_Exercise objective_
All lines in the records below with the word "negb" must be returned.

_Provided material_
Lemma number_digits (neg : bool) (d rest : string) :
  str_forall (in_range 48 57) d = true -> d <> "" -> HasPrefix d "0" = false \/ d = "0" -> stops rest = true ->
  number ((if neg then "-" else "") +:+ d +:+ rest) =
    Some (JInt (if neg then - dec_value 0 d else dec_value 0 d), rest).
Proof.
  intros Hd Hne Hz Hs.
  assert (fraction rest = Some ("", rest) /\ exponent rest = Some ("", rest)) as [Hf He].
  { destruct rest as [|c rest]; [done|]. simpl in *. by destruct (in_range 48 57 c), (is_byte 46 c), (is_byte 101 c), (is_byte 69 c). }
  assert ((d =?s "") = false /\ (HasPrefix d "0" && negb (d =?s "0")) = false) as [H1 H2].
  { split; [by apply String.eqb_neq|]. destruct Hz as [-> | ->]; [done|]. done. }
  assert ((d =?s "") || (HasPrefix d "0" && negb (d =?s "0")) = false) as H3 by (rewrite H1; exact H2).
  unfold number. destruct neg.
  - change ("-" +:+ d +:+ rest) with (String "-" (d +:+ rest)). cbv iota beta.
    change (is_byte 45 "-") with true. cbv iota. rewrite span_digits_app by done. by rewrite H3, Hf, He.
  - change ("" +:+ d +:+ rest) with (d +:+ rest).
    assert ((match d +:+ rest with String c s' => if is_byte 45 c then (true, s') else (false, d +:+ rest)
      | EmptyString => (false, d +:+ rest) end) = (false, d +:+ rest)) as ->.
    { destruct d as [|c d]; [done|]. simpl in *. bool_hyps. destruct (is_byte 45 c) eqn:Hc; [|done].
      unfold is_byte, in_range in *. bool_hyps. lia. }
    rewrite span_digits_app by done. by rewrite H3, Hf, He.
Qed.

Lemma pretty_positive (p : positive) : exists d, pretty (Npos p) = d /\ str_forall (in_range 48 57) d = true /\
  dec_value 0 d = Zpos p /\ d <> "" /\ HasPrefix d "0" = false.
Proof.
  unfold pretty, pretty_N. rewrite decide_False by done.
  destruct (pretty_N_go_digits (Npos p) "") as (d & -> & Hd & Hv & _ & Hz).
  exists d. rewrite str_app_nil_r. destruct (Hz ltac:(done)). done.
Qed.

(** A printed integer is a sign and digits, no more than nineteen of them for
    an [int64]. *)
Lemma pretty_digits (z : Z) : exists sign d, pretty z = sign +:+ d /\ (sign = "" \/ sign = "-") /\
  str_forall (in_range 48 57) d = true /\ (Z.abs z < 10 ^ 19 -> (String.length d <= 19)%nat).
Proof.
  assert (forall p, exists d, pretty (Npos p) = d /\ str_forall (in_range 48 57) d = true /\
    (Zpos p < 10 ^ 19 -> (String.length d <= 19)%nat)) as Hp.
  { intros p. destruct (pretty_positive p) as (d & -> & Hd & Hv & Hne & H0). exists d. split_and!; [done..|].
    intros Hlt. destruct d as [|c d]; [done|]. simpl in Hd, Hv. bool_hyps.
    assert (forall acc t, 0 <= acc -> str_forall (in_range 48 57) t = true ->
      acc * 10 ^ slen t <= dec_value acc t) as Hge.
    { intros acc t. revert acc. induction t as [|x t IH]; intros acc Ha Ht; [unfold slen; simpl; lia|].
      simpl in Ht. bool_hyps. unfold in_range in *. bool_hyps. cbn [dec_value].
      change (slen (String x t)) with (Z.of_nat (S (String.length t))). rewrite Nat2Z.inj_succ, Z.pow_succ_r by lia.
      fold (slen t). specialize (IH (acc * 10 + (byte_val x - 48)) ltac:(lia) ltac:(done)).
      pose proof (Z.pow_pos_nonneg 10 (slen t) ltac:(lia) ltac:(apply slen_nonneg)). nia. }
    assert (1 <= byte_val c - 48) as Hc.
    { unfold in_range in *. bool_hyps. destruct (decide (byte_val c = 48)) as [He|]; [|lia]. exfalso.
      destruct c as [[] [] [] [] [] [] [] []]; vm_compute in He; try done. }
    specialize (Hge (0 * 10 + (byte_val c - 48)) d ltac:(lia) ltac:(done)).
    pose proof (Z.pow_pos_nonneg 10 (slen d) ltac:(lia) ltac:(apply slen_nonneg)).
    assert (10 ^ slen d < 10 ^ 19) as Hlt' by nia. apply Z.pow_lt_mono_r_iff in Hlt'; [|lia|lia].
    simpl. unfold slen in Hlt'. lia. }
  destruct z as [|p|p].
  - exists "", "0". split_and!; auto. simpl. lia.
  - destruct (Hp p) as (d & Hd & H1 & H2). exists "", d. change (pretty (Zpos p)) with (pretty (Npos p)). auto.
  - destruct (Hp p) as (d & Hd & H1 & H2). exists "-", d.
    change (pretty (Zneg p)) with ("-" +:+ pretty (Npos p)). rewrite Hd. auto.
Qed.

(** A printed integer reads back as the integer. *)
Lemma number_pretty (z : Z) (rest : string) :
  stops rest = true -> number (pretty z +:+ rest) = Some (JInt z, rest).
Proof.
  intros Hs. destruct z as [|p|p].
  - apply (number_digits false "0" rest); auto; done.
  - destruct (pretty_positive p) as (d & Hd & H1 & H2 & H3 & H4).
    change (pretty (Zpos p)) with (pretty (Npos p)). rewrite Hd.
    rewrite <- H2. apply (number_digits false d rest); auto.
  - destruct (pretty_positive p) as (d & Hd & H1 & H2 & H3 & H4).
    change (pretty (Zneg p)) with ("-" +:+ pretty (Npos p)). rewrite Hd, str_app_assoc.
    change (Zneg p) with (- Zpos p). rewrite <- H2. apply (number_digits true d rest); auto.
Qed.

(** ** Round trip *)

(** Values whose numbers are integers, the only ones the programs write. *)
Fixpoint integral (j : json) : bool :=
  match j with
  | JFloat _ => false
  | JArr l => forallb integral l
  | JObj ms => forallb (fun m => integral m.2) ms
  | _ => true
  end.

(** The recursion depth of [parse] on the printed value. *)
Fixpoint cost (j : json) : nat :=
  match j with
  | JArr l => S (foldr (fun x n => S (Nat.max (cost x) n)) 1%nat l)
  | JObj ms => S (foldr (fun m n => S (Nat.max (cost m.2) n)) 1%nat ms)
  | _ => 1%nat
  end.

(** The first byte of a printed value. *)
Definition head_ok (c : ascii) : bool :=
  negb (space c) && negb (Ascii.eqb c "]") && negb (Ascii.eqb c "}").

Lemma number_head (c : ascii) (t : string) (p : json * string) :
  number (String c t) = Some p -> byte_val c = 45 \/ 48 <= byte_val c <= 57.
Proof.
  unfold number. destruct (is_byte 45 c) eqn:Hc; unfold is_byte in Hc; bool_hyps; [by left|]. cbn [span_digits].
  destruct (in_range 48 57 c) eqn:Hr; [|done]. unfold in_range in Hr. bool_hyps. right; lia.
Qed.

Lemma number_head_ok (c : ascii) : byte_val c = 45 \/ 48 <= byte_val c <= 57 -> head_ok c = true.
Proof. destruct c as [[] [] [] [] [] [] [] []]; (done || (intros [H|[H1 H2]]; exfalso; [done|first [by apply H1|by apply H2]])). Qed.

Lemma Marshal_head (j : json) : integral j = true -> exists c t, Marshal j = String c t /\ head_ok c = true.
Proof.
  intros Hj. destruct j as [|[]|z| |s|l|ms]; cbn [Marshal]; try done; try (by eexists _, _).
  pose proof (number_pretty z "" eq_refl) as Hn. rewrite str_app_nil_r in Hn.
  destruct (pretty z) as [|c t]; [done|]. exists c, t. split; [done|]. eapply number_head_ok, number_head, Hn.
Qed.

Lemma head_space (c : ascii) : head_ok c = true -> space c = false.
Proof. unfold head_ok. by destruct (space c). Qed.

Lemma token_other (b : Z) (c : ascii) (t : string) :
  head_ok c = true -> b = 93 \/ b = 125 -> token b (String c t) = None.
Proof.
  intros H Hb. unfold token. cbn [skip_space]. rewrite (head_space c H).
  destruct c as [[] [] [] [] [] [] [] []]; destruct Hb as [->| ->]; done.
Qed.

Lemma token_comma (t : string) : token 44 (String "," t) = Some t.
Proof. done. Qed.

Lemma elems_Marshal (l : list json) (n : nat) (rest : string) :
  l <> [] -> Forall (fun j => integral j = true -> forall n rest, (cost j <= n)%nat -> stops rest = true ->
    parse n (Marshal j +:+ rest) = Some (clean j, rest)) l ->
  forallb integral l = true -> (foldr (fun x n => S (Nat.max (cost x) n)) 1%nat l <= n)%nat ->
  elems n (str_join "," (map Marshal l) +:+ "]" +:+ rest) = Some (map clean l, rest).
Proof.
  intros Hne Hall. revert n. induction Hall as [|j l Hj Hl IH]; [done|]. intros n Hi Hn.
  cbn [forallb foldr] in Hi, Hn. bool_hyps. destruct n as [|n]; [lia|]. cbn [elems].
  destruct l as [|j2 l].
  - cbn [map str_join]. rewrite Hj by (first [done|lia]). done.
  - cbn [map]. rewrite str_join_cons by done. rewrite !str_app_assoc.
    rewrite Hj by (first [done|lia]). cbn [String.append]. rewrite token_comma.
    cbn [map] in IH. rewrite IH by (first [done|lia]). done.
Qed.

Lemma members_Marshal (ms : list (string * json)) (n : nat) (rest : string) :
  ms <> [] -> Forall (fun m => integral m.2 = true -> forall n rest, (cost m.2 <= n)%nat -> stops rest = true ->
    parse n (Marshal m.2 +:+ rest) = Some (clean m.2, rest)) ms ->
  forallb (fun m => integral m.2) ms = true -> (foldr (fun m n => S (Nat.max (cost m.2) n)) 1%nat ms <= n)%nat ->
  members n (str_join "," (map (fun m => quote m.1 +:+ ":" +:+ Marshal m.2) ms) +:+ "}" +:+ rest) =
    Some (map (fun m => (ToValidUTF8 m.1, clean m.2)) ms, rest).
Proof.
  intros Hne Hall. revert n. induction Hall as [|[k j] ms Hj Hl IH]; [done|]. intros n Hi Hn.
  cbn [forallb foldr fst snd] in Hi, Hn, Hj. bool_hyps. destruct n as [|n]; [lia|].
  assert (forall t, members (S n) (quote k +:+ ":" +:+ t) =
    match parse n t with
    | None => None
    | Some (j, r2) =>
        match token 44 r2 with
        | Some r3 => match members n r3 with Some (ms, q) => Some ((ToValidUTF8 k, j) :: ms, q) | None => None end
        | None => match token 125 r2 with Some q => Some ([(ToValidUTF8 k, j)], q) | None => None end
        end
    end) as Hstep.
  { intros t. unfold quote. rewrite !str_app_assoc. pose proof (unquote_quote k (":" +:+ t)) as Hu.
    remember (str_concat (map quote_rune (runes k)) +:+ DQ +:+ ":" +:+ t) as w eqn:Hw. clear Hw.
    cbn [members String.append DQ]. change (token 34 (String "034" w)) with (Some w). cbv iota. by rewrite Hu. }
  destruct ms as [|m2 ms].
  - cbn [map str_join fst snd]. rewrite !str_app_assoc, Hstep, Hj by (first [done|lia]). done.
  - cbn [map]. rewrite str_join_cons by done. cbn [fst snd]. rewrite !str_app_assoc, Hstep, Hj by (first [done|lia]).
    cbn [String.append]. rewrite token_comma.
    cbn [map] in IH. rewrite IH by (first [done|lia]). done.
Qed.

Lemma parse_number (n : nat) (s : string) (p : json * string) : number s = Some p -> parse (S n) s = Some p.
Proof.
  destruct s as [|c t]; [done|]. intros Hp. pose proof (number_head c t p Hp) as Hc.
  cbn [parse skip_space]. rewrite (head_space c) by by apply number_head_ok. unfold is_byte.
  by repeat rewrite (proj2 (Z.eqb_neq _ _)) by lia.
Qed.

(** Reading what was printed gives the value, with its strings made valid. *)
Lemma parse_Marshal (j : json) (n : nat) (rest : string) :
  integral j = true -> (cost j <= n)%nat -> stops rest = true -> parse n (Marshal j +:+ rest) = Some (clean j, rest).
Proof.
  intros Hj. revert Hj n rest. apply (json_nested (fun j => integral j = true -> forall n rest,
    (cost j <= n)%nat -> stops rest = true -> parse n (Marshal j +:+ rest) = Some (clean j, rest))); clear j.
  - intros _ [|n] rest; simpl; [lia|done].
  - intros [] _ [|n] rest; simpl; [lia|done|lia|done].
  - intros z _ [|n] rest Hn Hs; [simpl in Hn; lia|]. by apply parse_number, number_pretty.
  - done.
  - intros s _ [|n] rest Hn Hs; [simpl in Hn; lia|]. cbn [Marshal clean]. unfold quote. rewrite !str_app_assoc.
    pose proof (unquote_quote s rest) as Hu.
    remember (str_concat (map quote_rune (runes s)) +:+ DQ +:+ rest) as w eqn:Hw. clear Hw.
    cbn [parse String.append skip_space DQ]. change (space "034") with false. cbv iota.
    change (is_byte 34 "034") with true. cbv iota. by rewrite Hu.
  - intros l Hl Hi [|n] rest Hn Hs; [simpl in Hn; lia|]. cbn [integral] in Hi. cbn [cost] in Hn.
    destruct l as [|j l]; [done|].
    pose proof (elems_Marshal (j :: l) n rest ltac:(done) Hl Hi ltac:(lia)) as He.
    destruct (Marshal_head j) as (c & t & Ht & Hc); [simpl in Hi; by bool_hyps|].
    assert (exists t', str_join "," (map Marshal (j :: l)) +:+ "]" +:+ rest = String c t') as [t' Ht'].
    { cbn [map]. destruct (map Marshal l); [cbn [str_join]|rewrite str_join_cons by done];
        rewrite Ht; cbn [String.append]; by eexists. }
    cbn [Marshal clean]. rewrite !str_app_assoc. rewrite Ht' in *. cbn [String.append parse skip_space].
    change (space "[") with false. cbv iota. change (is_byte 34 "[") with false. change (is_byte 91 "[") with true.
    cbv iota. rewrite token_other by auto. by rewrite He.
  - intros ms Hl Hi [|n] rest Hn Hs; [simpl in Hn; lia|]. cbn [integral] in Hi. cbn [cost] in Hn.
    destruct ms as [|m ms]; [done|].
    pose proof (members_Marshal (m :: ms) n rest ltac:(done) Hl Hi ltac:(lia)) as He.
    assert (exists t', str_join "," (map (fun m => quote m.1 +:+ ":" +:+ Marshal m.2) (m :: ms)) +:+ "}" +:+ rest
      = String "034" t') as [t' Ht'].
    { cbn [map]. destruct (map _ ms); [cbn [str_join]|rewrite str_join_cons by done]; by eexists. }
    cbn [Marshal clean]. rewrite !str_app_assoc. rewrite Ht' in *. cbn [String.append parse skip_space].
    change (space "{") with false. cbv iota. change (is_byte 34 "{") with false. change (is_byte 91 "{") with false.
    change (is_byte 123 "{") with true. cbv iota. rewrite token_other by auto. by rewrite He.
Qed.

Lemma length_join_cons (sep x : string) (l : list string) :
  (String.length x + String.length (str_join sep l) <= String.length (str_join sep (x :: l)))%nat.
Proof. destruct l as [|y l]; [simpl; lia|]. rewrite (str_join_cons sep x (y :: l)) by done. rewrite !str_app_length. lia. Qed.

Lemma Marshal_nonempty (j : json) : integral j = true -> (1 <= String.length (Marshal j))%nat.
Proof. intros Hj. destruct (Marshal_head j Hj) as (c & t & -> & _). simpl. lia. Qed.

_Answer box_
  assert ((d =?s "") = false /\ (HasPrefix d "0" && negb (d =?s "0")) = false) as [H1 H2].
  assert ((d =?s "") || (HasPrefix d "0" && negb (d =?s "0")) = false) as H3 by (rewrite H1; exact H2).
  negb (space c) && negb (Ascii.eqb c "]") && negb (Ascii.eqb c "}").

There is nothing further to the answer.